Николай Жарких (Киев)

Персональный сайт

?

3

Г. П. Когитов-Эргосумов

“Добро есть всё испытанное, удовлетворённое и установившееся; зло – всё ищущее, порывающееся, неудовлетворённое и протестующее. Но если добро полезно, а зло вредно, то хотя человек и имеет возможность выбора между тем и другим, однако ж он обязан добровольно покориться первому, а не последнему, потому что в противном случае его выбор не будет заслуживать наименования ‘разумного’…” [М.Е.Салтыков Рецензия на повести Кохановской]

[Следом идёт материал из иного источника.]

(* ===== verification/ToolBatch.v ===== *)
(** * Effect batches ([engine/tools/src/batch.rs])

    The conflict graph of a batch of prepared calls and the plan of sequential
    steps and parallel read groups built over it. *)

From S2P Require Import Prelude Json ToolSchema Text Order ToolAccess ToolPrepared BuiltinTools.

Inductive EffectBatchErrorCode := BatchAccessInvalid | EffectBatchBoundExceeded.
#[export] Instance EffectBatchErrorCode_eq_dec : EqDecision EffectBatchErrorCode.
Proof. solve_decision. Defined.

Record EffectBatchLimitsV1 := mkBatchLimits {
  bl_max_intents : Z;
  bl_max_accesses_per_intent : Z;
  bl_max_total_accesses : Z;
  bl_max_parallel_reads : Z;
  bl_max_buffered_result_bytes : Z;
}.

Definition batch_limits_new (max_intents max_accesses_per_intent max_total_accesses max_parallel_reads
    max_buffered_result_bytes : Z) : result EffectBatchErrorCode EffectBatchLimitsV1 :=
  reject EffectBatchBoundExceeded when
    (max_intents =? 0) || (max_accesses_per_intent =? 0) || (max_total_accesses =? 0)
    || (max_parallel_reads =? 0) || (max_buffered_result_bytes =? 0);
  Ok (mkBatchLimits max_intents max_accesses_per_intent max_total_accesses max_parallel_reads
        max_buffered_result_bytes).

Inductive EffectBatchStep :=
  | SequentialStep (intent_index : nat)
  | ParallelReadGroup (intent_indexes : list nat).

Record EffectBatchIntent := mkBatchIntent {
  bi_prepared : PreparedToolCall;
  bi_suspension_boundary : bool;
}.

Record EffectBatchPlanV1 := mkBatchPlan {
  bp_ordered_prepared_digests : list string;
  bp_conflict_graph_bytes : list Z;
  bp_conflict_graph_digest : string;
  bp_steps : list EffectBatchStep;
  bp_plan_digest : string;
}.
Record GovernedObservation := mkObservation {
  go_invocation_id : string;
  go_prepared_digest : string;
  go_model_call_id : string;
  go_tool_name : string;
  go_outcome : ObservationOutcome;
}.

Inductive ToolFeedback :=
  | FeedbackRejected (feedback : PreparationRejectedFeedback)
  | FeedbackGoverned (observation : GovernedObservation).

(** Insertion into an envelope that is an object. *)
Definition optional_envelope (value : Value) (key : string) (item : option Value) : Value :=
  match item, value with
  | Some item, Obj m => Obj (map_insert key item m).1
  | _, _ => value
  end.

Definition model_envelope (self : GovernedObservation) : Value :=
  match go_outcome self with
  | Succeeded content truncated =>
      json_object [("status", Str "succeeded"); ("content", content); ("truncated", Bool truncated)]
  | Rejected code details =>
      optional_envelope (json_object [("status", Str "rejected"); ("code", Str code)]) "details" (Str <$> details)
  | OutcomeFailed code details partial =>
      optional_envelope
        (optional_envelope (json_object [("status", Str "failed"); ("code", Str code)]) "details" (Str <$> details))
        "partial" partial
  end.

Inductive GovernedFailureCode :=
  | GrantMismatch | RequirementUnsupported | InvocationConflict | InteractionConflict | CorruptRecoveryState
  | InvalidModelOutput.

Inductive SuspensionRequirement :=
  | SuspendInteraction (request : InteractionRequest)
  | OperatorReconciliation (evidence : string).

Inductive GovernedAction :=
  | ActAuthorize
  | ActDispatch (grant : InvocationGrant)
  | ActObservation (observation : GovernedObservation)
  | ActSuspend (requirement : SuspensionRequirement)
  | ActFail (code : GovernedFailureCode)
  | ActNone.

Inductive GovernedToolResult :=
  | ResultObservation (feedback : ToolFeedback)
  | ResultSuspend (requirement : SuspensionRequirement)
  | ResultFail (code : GovernedFailureCode).

(** The code names the states; [EffectState] drops what they carry. *)
Inductive EffectState :=
  | StPrepared | StDenied | StReplaced | StAwaitingInteraction | StAuthorized | StStarted | StCompleted | StFailed
  | StUncertain.

Inductive RecoveryPosition := PosAuthorized | PosStartedNoReceipt | PosReceiptNoResult | PosTerminal.
Inductive RecoveryDecision :=
  | RevalidateGrant | RetrySameInvocation | RecoverExecutorReceipt | ReconstructFromReceipt | ReturnTerminal
  | ReconcileOperator.

(** ** The reducer ([governed_reducer.rs]) *)

Definition reduce_preparation_failure (intent : ToolIntent) (error : PreparationError) : GovernedToolResult :=
  if str_is_empty (ti_model_call_id intent) then ResultFail InvalidModelOutput
  else ResultObservation (FeedbackRejected
    (mkRejectedFeedback (ti_model_call_id intent) (ti_tool_name intent) (pe_code error)
       (sf_instance_path <$> pe_failures error))).

Inductive AuthorizationVerdict :=
  | Approve (grant : InvocationGrant)
  | Deny (code : string) (details : option string)
  | ReplacementRequired
  | InteractionRequired (request : InteractionRequest).

Inductive ReducerState :=
  | Prepared
  | AwaitingInteraction (request : InteractionRequest)
  | Authorized (grant : InvocationGrant)
  | Started (grant : InvocationGrant)
  | Denied | Replaced | Completed | Failed | Uncertain.

Record GovernedEffect := mkEffect {
  ge_invocation_id : string;
  ge_prepared : PreparedToolCall;
  ge_state : ReducerState;
  ge_last_interaction_resolution : option InteractionResolution;
}.
#[export] Instance eta_GovernedEffect : Eta GovernedEffect := fun r =>
  mkEffect (ge_invocation_id r) (ge_prepared r) (ge_state r) (ge_last_interaction_resolution r).

Definition governed_effect_new (invocation_id : string) (prepared : PreparedToolCall)
    : GovernedEffect * GovernedAction :=
  (mkEffect invocation_id prepared Prepared None, ActAuthorize).

Definition effect_state (self : GovernedEffect) : EffectState :=
  match ge_state self with
  | Prepared => StPrepared
  | AwaitingInteraction _ => StAwaitingInteraction
  | Authorized _ => StAuthorized
  | Started _ => StStarted
  | Denied => StDenied
  | Replaced => StReplaced
  | Completed => StCompleted
  | Failed => StFailed
  | Uncertain => StUncertain
  end.

Definition fail_effect (self : GovernedEffect) (code : GovernedFailureCode) : GovernedEffect * GovernedAction :=
  (self <| ge_state := Failed |>, ActFail code).

Definition observation (self : GovernedEffect) (outcome : ObservationOutcome) : GovernedObservation :=
  mkObservation (ge_invocation_id self) (pc_input_digest (ge_prepared self)) (pc_model_call_id (ge_prepared self))
    (pc_tool_name (ge_prepared self)) outcome.

Definition grant_binds (self : GovernedEffect) (grant : InvocationGrant) : bool :=
  let prepared := ge_prepared self in
  (ig_invocation_id grant =? ge_invocation_id self)%string
  && (ig_prepared_digest grant =? pc_input_digest prepared)%string
  && (ig_tool_name grant =? pc_tool_name prepared)%string
  && (ig_tool_revision grant =? pc_tool_revision prepared)%string
  && (er_max_duration_ms (ig_granted_requirements grant) <=? er_max_duration_ms (pc_requirements prepared))
  && (er_max_output_bytes (ig_granted_requirements grant) <=? er_max_output_bytes (pc_requirements prepared))
  && forallb (fun capability => has (er_capabilities (pc_requirements prepared)) capability)
       (er_capabilities (ig_granted_requirements grant)).

Definition receipt_binds (self : GovernedEffect) (receipt : EffectReceipt) (grant : InvocationGrant)
    (terminal : TerminalClassification) : bool :=
  is_ok (receipt_validate receipt)
  && (rc_invocation_id receipt =? ge_invocation_id self)%string
  && (rc_prepared_digest receipt =? pc_input_digest (ge_prepared self))%string
  && (rc_grant_id receipt =? ig_grant_id grant)%string
  && bool_decide (rc_terminal_classification receipt = terminal).

Definition apply_authorization (self : GovernedEffect) (verdict : AuthorizationVerdict)
    : GovernedEffect * GovernedAction :=
  match ge_state self, verdict with
  | Authorized existing, Approve candidate =>
      if bool_decide (existing = candidate) then (self, ActNone) else fail_effect self InvocationConflict
  | Prepared, Approve grant =>
      if negb (grant_binds self grant) then fail_effect self GrantMismatch
      else (self <| ge_state := Authorized grant |>, ActDispatch grant)
  | Prepared, Deny code details =>
      if str_is_empty code then fail_effect self InvocationConflict
      else (self <| ge_state := Denied |>, ActObservation (observation self (Rejected code details)))
  | Prepared, ReplacementRequired =>
      (self <| ge_state := Replaced |>, ActObservation (observation self (Rejected "replacement_required" None)))
  | Prepared, InteractionRequired request =>
      if negb (is_ok (interaction_validate request))
         || negb (is_ok (validate_value_definition (ir_response_schema request)))
         || negb (ir_invocation_id request =? ge_invocation_id self)%string
         || negb (ir_prepared_digest request =? pc_input_digest (ge_prepared self))%string
      then fail_effect self InteractionConflict
      else (self <| ge_state := AwaitingInteraction request |> <| ge_last_interaction_resolution := None |>,
            ActSuspend (SuspendInteraction request))
  | _, _ => fail_effect self InvocationConflict
  end.

(** The schema of a pending request was admitted, so that the validator stops
    only with a list of failures; [reachable_no_halt] below. *)
Definition apply_interaction (self : GovernedEffect) (resolution : InteractionResolution)
    : result Halt (GovernedEffect * GovernedAction) :=
  match ge_last_interaction_resolution self with
  | Some existing =>
      Ok (if resolution_eqb existing resolution then (self, ActNone) else fail_effect self InteractionConflict)
  | None =>
      match ge_state self with
      | AwaitingInteraction request =>
          let binds interaction_id invocation_id prepared_digest :=
            (interaction_id =? ir_interaction_id request)%string
            && (invocation_id =? ir_invocation_id request)%string
            && (prepared_digest =? ir_prepared_digest request)%string in
          match resolution with
          | Resolved interaction_id invocation_id prepared_digest response =>
              if negb (binds interaction_id invocation_id prepared_digest) then
                Ok (fail_effect self InteractionConflict)
              else
                let? failures := validate_arguments (ir_response_schema request) response in
                Ok (match failures with
                    | [] => (self <| ge_last_interaction_resolution := Some resolution |>
                                  <| ge_state := Prepared |>, ActAuthorize)
                    | _ => fail_effect self InteractionConflict
                    end)
          | Cancelled interaction_id invocation_id prepared_digest =>
              Ok (if negb (binds interaction_id invocation_id prepared_digest) then
                    fail_effect self InteractionConflict
                  else (self <| ge_last_interaction_resolution := Some resolution |> <| ge_state := Denied |>,
                        ActObservation (observation self (Rejected "interaction_cancelled" None))))
          end
      | _ => Ok (fail_effect self InteractionConflict)
      end
  end.

(** [serde_json::to_vec]. *)
Class JsonWriter := json_to_vec : Value -> option string.

Section execution.
Context `{JsonWriter}.

Definition oversized (grant : InvocationGrant) (content : Value) : bool :=
  match json_to_vec content with
  | Some bytes => er_max_output_bytes (ig_granted_requirements grant) <? str_len bytes
  | None => true
  end.

Definition apply_execution (self : GovernedEffect) (fact : ExecutionFact) : GovernedEffect * GovernedAction :=
  match ge_state self, fact with
  | Authorized grant, FactStarted _ => (self <| ge_state := Started grant |>, ActNone)
  | Authorized _, FactUnsupported requirement =>
      if str_is_empty requirement then fail_effect self CorruptRecoveryState
      else fail_effect self RequirementUnsupported
  | Started grant, FactCompleted receipt content truncated =>
      match receipt with
      | None => fail_effect self CorruptRecoveryState
      | Some receipt =>
          if negb (receipt_binds self receipt grant ClassCompleted) || oversized grant content
          then fail_effect self CorruptRecoveryState
          else (self <| ge_state := Completed |>, ActObservation (observation self (Succeeded content truncated)))
      end
  | Started grant, FactFailed receipt code details partial =>
      match receipt with
      | None => fail_effect self CorruptRecoveryState
      | Some receipt =>
          if str_is_empty code || negb (receipt_binds self receipt grant ClassFailed)
             || is_some_and (oversized grant) partial
          then fail_effect self CorruptRecoveryState
          else (self <| ge_state := Failed |>, ActObservation (observation self (OutcomeFailed code details partial)))
      end
  | Started _, FactUncertain evidence =>
      if str_is_empty evidence then fail_effect self CorruptRecoveryState
      else (self <| ge_state := Uncertain |>, ActSuspend (OperatorReconciliation evidence))
  | _, _ => fail_effect self InvocationConflict
  end.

“Так из поколения в поколение и переходит эта безобразная иерархия, в которой тот, кто выбрался наверх, давит и топчет тех, кто остался внизу. Что же ему делать иначе? На этой сплошной толпе байбаков, поднявших его степенство вверх, он только и держится. Он поневоле должен больше или меньше давить её собою – иначе сам упадёт под ноги другим и – чего доброго – будет растоптан […] А кому же охота быть растоптанным? Но тут может представляться вопрос совершенно другого свойства: отчего эти байбаки так упорно продолжают поддерживать над собой человека, который ничего им хорошего, окромя дурного, не сделал и не делает?.. Отчего целое общество терпит в своих нравах такое множество самодуров, мешающих развитию всякого порядка и правды?.. Отчего же в обществе столько десятков и сотен лет терпится это бессильное, гнилое, дряхлое явление, давно уже отжившее свой век в сознании лучшей, истинно образованной части общества? Первая из причин, удерживающих людей от противодействия самодурству, есть – странно сказать – чувство законности, а вторая – необходимость в материальном обеспечении […] Не будь чувства законности, т.е. прими угнетённая сторона в самом деле то убеждение, что никакого порядка, никакого закона нет и не нужно, тогда бы и пошло всё иначе. Приказания самодуров выполнялись бы только до тех пор, пока они выгодны для исполняющих…” [Н.А.Добролюбов “Тёмное царство”].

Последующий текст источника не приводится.